San José Fernández. En la eternidad nos encontraremos (III)
19 julio, 2017Bienaventurados – Santos Vallisoletanos. Serie de Artículos de Javier Burrieza
San José Fernández, fraile dominico. Nació en Ventosa de la Cuesta (Valladolid) en 1775 y murió mártir en Vietnam en 1838. Beatificado en 1900. Canonizado en 1988
En fray José Fernández existe un sentimiento familiar muy arriesgado, tal y como se manifiesta en la correspondencia que se conserva de él. Tenía asumido que era muy difícil el regreso a su tierra natal. Y si éste se producía era mal signo, sinónimo de un destierro sufrido tras una persecución que no había terminado en martirio. Eran una realidad aquellas palabras que los misioneros decían a sus familiares en el momento de partir: “en la eternidad nos encontraremos”. Fray José se lo indica de manera más práctica a su hermano Manuel en 1820: “es casi imposible volver a vernos, a no ser por una muy rara casualidad, ya por la mucha distancia en que nos hallamos; ya porque aquí hacemos mucha falta los sacerdotes; pero no debéis sufrir esto; os debéis de acordar que tarde o temprano nos hemos de separar, y así en cualquier parte que estemos, vuestro principal cuidado ha de ser servir y amar a Dios, y de este modo nos veremos en la gloria, en donde jamás nos separaremos”. Una lejanía también para la comunicación más inmediata, llegando a creer fray José que su madre había fallecido hasta que lo pudo ver desmentido: “me es inexplicable la alegría que recibí al saber que aún vivía mi madre, cuando yo la tenía por difunta y como tal le he aplicado muchas misas […] si vive aún, le darás un tierno abrazo en mi nombre”. A pesar de la tardanza en el propio viaje de la carta —durante muchos meses incluso superando el año desde que era escrita—, la correspondencia contenía noticias de las inestabilidades de la España de Fernando VII: “me alegro mucho de que en medio de tanta guerra tengáis con que pasar decentemente la vida; pero os pido a todos que uséis de las cosas de esta vida como ayudas para guardar fielmente la ley de Dios”.
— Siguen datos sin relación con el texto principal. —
(* ===== verification/Http.v ===== *)
(** * HTTP requests, URLs and header maps

    The parts of [net/http] and [net/url] the request path uses: the header
    map with its canonical keys, [url.ParseQuery], [url.QueryEscape] and
    [url.QueryUnescape], and the request as the handlers see it. Text is a
    byte list; [txt] turns a literal into one. *)
From S2P Require Import Prelude GoStd GoIO GoText.
Local Open Scope Z_scope.

Definition txt (s : string) : bytes := bytes_of_string s.
(** Comparison with a literal. *)
Definition eqs (b : bytes) (s : string) : bool := bool_decide (b = txt s).

(** ** [strings] on bytes *)

Fixpoint trim_left (l : bytes) : bytes :=
  match l with b :: r => if is_space b then trim_left r else l | [] => [] end.
(** [strings.TrimSpace] and [strings.ToLower] on ASCII text. *)
Definition TrimSpaceB (l : bytes) : bytes := reverse (trim_left (reverse (trim_left l))).
Definition ToLowerB (l : bytes) : bytes := lower <$> l.
(** [strings.Cut(s, sep)] for a one-byte separator; [None] when it is absent. *)
Fixpoint cut (sep : byte) (l : bytes) : option (bytes * bytes) :=
  match l with
  | [] => None
  | b :: l => if chr_eqb b sep then Some ([], l) else '(p, q) ← cut sep l; Some (b :: p, q)
  end.
Definition SplitB (sep : byte) (l : bytes) : list bytes := split_bytes sep l [].
Fixpoint JoinB (sep : bytes) (l : list bytes) : bytes :=
  match l with [] => [] | [x] => x | x :: l => x ++ sep ++ JoinB sep l end.
Definition HasPrefixB (l p : bytes) : bool := bool_decide (take (length p) l = p).
Definition TrimPrefixB (l p : bytes) : bytes := if HasPrefixB l p then drop (length p) l else l.

(** [sort.Strings]: byte-wise lexicographic order. *)
Fixpoint bytes_leb (a b : bytes) : bool :=
  match a, b with
  | [], _ => true
  | _, [] => false
  | x :: a, y :: b => (byte_val x <? byte_val y) || ((byte_val x =? byte_val y) && bytes_leb a b)
  end.
Fixpoint insert_sorted (x : bytes) (l : list bytes) : list bytes :=
  match l with [] => [x] | y :: r => if bytes_leb x y then x :: l else y :: insert_sorted x r end.
Definition sort_bytes (l : list bytes) : list bytes := foldr insert_sorted [] l.

(** ** Multi-valued maps: [http.Header] and [url.Values]

    The entries in the order the runtime happens to iterate them, keys
    distinct. Header keys are in canonical form, as the server stores them. *)
Abbreviation values := (list (bytes * list bytes)).
Definition wf_values (m : values) : Prop := NoDup m.*1.
Fixpoint vget (m : values) (k : bytes) : option (list bytes) :=
  match m with [] => None | (k', v) :: m => if decide (k' = k) then Some v else vget m k end.
(** [m[k]]: the nil slice when absent. *)
Definition vals (m : values) (k : string) : list bytes := default [] (vget m (txt k)).
(** [Get]: the first value, or the empty string. *)
Definition first (l : list bytes) : bytes := default [] (head l).
Definition Get (m : values) (k : string) : bytes := first (vals m k).
Definition has (m : values) (k : string) : bool := bool_decide (is_Some (vget m (txt k))).
(** [m[k] = append(m[k], v)]. *)
Fixpoint vappend (m : values) (k v : bytes) : values :=
  match m with
  | [] => [(k, [v])]
  | (k', vs) :: m => if decide (k' = k) then (k', vs ++ [v]) :: m else (k', vs) :: vappend m k v
  end.

(** ** [net/url] *)

Definition unreserved (b : byte) : bool :=
  is_digit b || is_upper b || ((97 <=? byte_val b) && (byte_val b <=? 122)) ||
  (byte_val b =? 45) || (byte_val b =? 95) || (byte_val b =? 46) || (byte_val b =? 126).
Definition upper_hex (v : Z) : byte := byte_of (if v <? 10 then 48 + v else 55 + v).
Definition percent (b : byte) : bytes := ["%"%byte; upper_hex (byte_val b / 16); upper_hex (byte_val b `mod` 16)].
Definition QueryEscape (l : bytes) : bytes :=
  l ≫= λ b, if unreserved b then [b] else if chr_eqb b " " then ["+"%byte] else percent b.
(** [None] is an [EscapeError]. *)
Fixpoint QueryUnescape (l : bytes) : option bytes :=
  match l with
  | [] => Some []
  | "%"%byte :: a :: b :: l =>
      va ← hex_val a; vb ← hex_val b; r ← QueryUnescape l; Some (byte_of (va * 16 + vb) :: r)
  | "%"%byte :: _ => None
  | "+"%byte :: l => r ← QueryUnescape l; Some (" "%byte :: r)
  | b :: l => r ← QueryUnescape l; Some (b :: r)
  end.

(** [url.ParseQuery]: the values read, and whether some part was in error;
    parts in error are skipped. *)
Definition parseQueryPart (m : values) (part : bytes) : values * bool :=
  if bool_decide (";"%byte ∈ part) then (m, true)
  else if bool_decide (part = []) then (m, false)
  else let '(k, v) := default (part, []) (cut "=" part) in
    match QueryUnescape k, QueryUnescape v with
    | Some k, Some v => (vappend m k v, false)
    | _, _ => (m, true)
    end.
Definition ParseQuery (raw : bytes) : values * bool :=
  foldl (λ st part, let '(m, bad) := parseQueryPart st.1 part in (m, st.2 || bad)) ([], false)
        (match raw with [] => [] | _ => SplitB "&" raw end).

(** ** Requests *)

(** [URLEscapedPath] is what [r.URL.EscapedPath()] returns, the path as the
    client encoded it. *)
Record Request := mkRequest {
  Method : bytes; URLPath : bytes; URLEscapedPath : bytes; URLRawQuery : bytes; Host : bytes;
  ContentLength : Z; Header : values; Body : Source }.
(** [r.URL.Query()]: the errors are dropped. *)
Definition Query (r : Request) : values := (ParseQuery (URLRawQuery r)).1.
Definition HGet (r : Request) (k : string) : bytes := Get (Header r) k.
Definition HValues (r : Request) (k : string) : list bytes := vals (Header r) k.

(** ** Lemmas *)

Lemma upper_hex_val v : 0 ≤ v < 16 → hex_val (upper_hex v) = Some v.
Proof.
  intros Hv. assert (Hb : forallb (λ i, bool_decide (hex_val (upper_hex (Z.of_nat i)) = Some (Z.of_nat i)))
    (seq 0 16) = true) by (vm_compute; reflexivity).
  rewrite forallb_forall in Hb. specialize (Hb (Z.to_nat v)).
  rewrite in_seq, Z2Nat.id in Hb by lia. specialize (Hb ltac:(lia)). by apply bool_decide_eq_true_1 in Hb.
Qed.

Lemma QueryUnescape_percent b l : QueryUnescape (percent b ++ l) = r ← QueryUnescape l; Some (b :: r).
Proof.
  destruct (nibble_range b) as [Hh Hl]. cbn [percent app QueryUnescape].
  rewrite !upper_hex_val by done. cbn. destruct (QueryUnescape l); cbn; [|done].
  by rewrite Z.mul_comm, <-Z_div_mod_eq_full, byte_of_val.
Qed.

(** A byte that is neither of the two special characters stands for itself. *)
Lemma QueryUnescape_plain b l :
  b ≠ "%"%byte → b ≠ "+"%byte → QueryUnescape (b :: l) = r ← QueryUnescape l; Some (b :: r).
Proof. intros. destruct b; try done; congruence. Qed.

Lemma unreserved_plain b : unreserved b = true → b ≠ "%"%byte ∧ b ≠ "+"%byte.
Proof. intros Hb. split; intros ->; by vm_compute in Hb. Qed.

Lemma QueryUnescape_Escape l : QueryUnescape (QueryEscape l) = Some l.
Proof.
  induction l as [|b l IH]; [done|]. unfold QueryEscape in *. cbn [mbind list_bind].
  destruct (unreserved b) eqn:Eu.
  - destruct (unreserved_plain b Eu). cbn [app]. rewrite QueryUnescape_plain by done. by rewrite IH.
  - destruct (chr_eqb b " ") eqn:Es.
    + apply Byte.byte_dec_bl in Es as ->. cbn. by rewrite IH.
    + rewrite QueryUnescape_percent. by rewrite IH.
Qed.

Lemma vget_Some_elem m k v : vget m k = Some v → (k, v) ∈ m.
Proof.
  induction m as [|[k' v'] m IH]; cbn; [done|]. case_decide; [intros [= <-]; subst; by left|].
  intros ?%IH. by right.
Qed.
Lemma vget_None m k : vget m k = None ↔ k ∉ m.*1.
Proof.
  induction m as [|[k' v'] m IH]; cbn; [split; [by intros _ ?%not_elem_of_nil|done]|].
  rewrite not_elem_of_cons. case_decide; [naive_solver|]. rewrite IH. naive_solver.
Qed.

Lemma split_bytes_nonempty sep l cur : split_bytes sep l cur ≠ [].
Proof. revert cur. induction l as [|b l IH]; intros cur; cbn; [done|]. by case_match. Qed.
(* ===== verification/SelfContained.v ===== *)
(** * The self-contained key managers

    [internal/crypto/keymanager_selfcontained_aes.go], [..._rsa.go] and
    [..._factory.go]: key-encryption keys held by the gateway itself, a table
    of AES-256 keys with rotation or one RSA key pair, built from the
    configuration. Both meet the contract of [KeyManagerSpec], so what is proved
    of the engine and of the manager stack against that interface holds for
    them. The methods of the two managers carry the prefixes [aes_] and [rsa_]. *)
From S2P Require Import Prelude GoStd GoText Http Primitives ObjectAAD ChunkLayout KeyManager MemoryKeyManager Metadata.
From S2P Require Import Engine EngineRead EngineMeta EngineSeal EngineFields EngineCorrect EngineRoundTrip.
Local Open Scope Z_scope.
Local Open Scope go_scope.
#[local] Arguments ToLower : simpl never.
#[local] Arguments FormatInt : simpl never.
#[local] Arguments bytes_of_string : simpl never.
#[local] Arguments ascii_string : simpl never.
#[local] Arguments take : simpl never.
#[local] Arguments drop : simpl never.

(** ** The AES manager *)

Record AESKEKManager := mkAES {
  ak_providerName : string; ak_keys : gmap Z (list byte); ak_activeVersion : Z; ak_closed : bool }.

Definition AESKEKOption := AESKEKManager → AESKEKManager.
Definition WithAESProvider (name : string) : AESKEKOption := λ m,
  if decide (name ≠ "") then mkAES name (ak_keys m) (ak_activeVersion m) (ak_closed m) else m.

Definition aesKeyError (key : list byte) : option error :=
  if negb (len key =? 32) then Some (Errorf "keymanager/self-contained-aes: key version %d must be 32 bytes (AES-256), got %d")
  else if allZero key then Some (Errorf "keymanager/self-contained-aes: key version %d must not be all zeros")
  else None.

(** The first unusable key in the order of iteration. *)
Fixpoint firstKeyError (l : list (Z * list byte)) : option error :=
  match l with
  | [] => None
  | vk :: l => match aesKeyError vk.2 with Some e => Some e | None => firstKeyError l end
  end.

Section aes.
Context `{Ciphers} `{MapOrder}.

Definition entries (keys : gmap Z (list byte)) : list (Z * list byte) :=
  omap (λ v, pair v <$> keys !! v) (map_order (map_to_list keys).*1).

Definition NewAESKEKManager (keys : gmap Z (list byte)) (activeVersion : Z) (opts : list AESKEKOption) : result AESKEKManager :=
  if bool_decide (keys = ∅) then Err (Errorf "keymanager/self-contained-aes: at least one key version required")
  else match keys !! activeVersion with
       | None => Err (Errorf "keymanager/self-contained-aes: active version %d not found in keys")
       | Some _ =>
           match firstKeyError (entries keys) with
           | Some e => Err e
           | None => Ok (foldl (λ m o, o m) (mkAES "self_contained" keys activeVersion false) opts)
           end
       end.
Fray José se quejaba de la reducción de efectivos pues no se permitía el reemplazo de los misioneros difuntos: “en esta misión se conserva el método y todo lo demás como antes y así tenemos que cargar con mucho y esforzarnos todo lo posible”.
La calma y la tolerancia hacia los cristianos no siempre se mantenían en aquellas tierras de misión. Se lo narraba a su connovicio fray Manuel González cuando le subrayaba que contra la fe cristiana no se había promulgado todavía ningún decreto de prohibición, aunque el monarca había establecido que los europeos se tenían que presentarse en la Corte, siendo entregados en caso de “desobediencia”. Así, los frailes “extranjeros” habían tomado sus propias medidas de cautela, aunque los sacerdotes tunkinos y los fieles cristianos podían ejercer su ministerio públicamente. Fray José se quejaba de la reducción de efectivos pues no se permitía el reemplazo de los misioneros difuntos: “en esta misión se conserva el método y todo lo demás como antes y así tenemos que cargar con mucho y esforzarnos todo lo posible”. Las persecuciones comenzaron a partir de 1825 cuando Minh Manh ordenó que era menester distinguir a los cristianos del resto de sus súbditos. Se prohibió, además, el acceso de barcos europeos y por tanto de misioneros. Con todo, la acción evangelizadora de fray José fue muy amplia, alcanzando los cinco mil fieles. A finales de 1826, los tribunales debían realizar una lista de los europeos que se encontraban en Tong-King.
Con su presencia en la Corte se les tendía una trampa, empezando a pasar por el cadalso y siendo otros desterrados. A principios de 1832 se ordenó la demolición de las iglesias de la mayor parte del territorio de misión de fray José. Los fieles debían entregar rosarios, estampas y libros que fuesen útiles en su práctica pública y privada de la fe cristiana. En el decreto se acusaba a los sacerdotes de ser “seductores de mujeres”, asimilándoles a los brujos. Tenían que destruirse las casas residenciales de los misioneros, tomando nota de aquellos que apostatasen, ofreciéndoles pisar la cruz para comprobarlo. El siguiente paso fue detener a todos los misioneros, ya fuesen europeos como tonkinos. El gobernador de la provincia meridional recibió, en 1835, la queja del monarca de no haber hecho prisioneros entre aquellos frailes, por lo que inició con mayor virulencia la persecución. La población amenazada era relativamente amplia: cuatro obispos, veintiséis misioneros europeos, un centenar de sacerdotes indígenas, un millar de catequistas, tres mil familias de la misión, quinientos estudiantes de latinidad, dos residencias de misioneras y un millar de capillas. Eran treinta años de trabajo del misionero de Ventosa.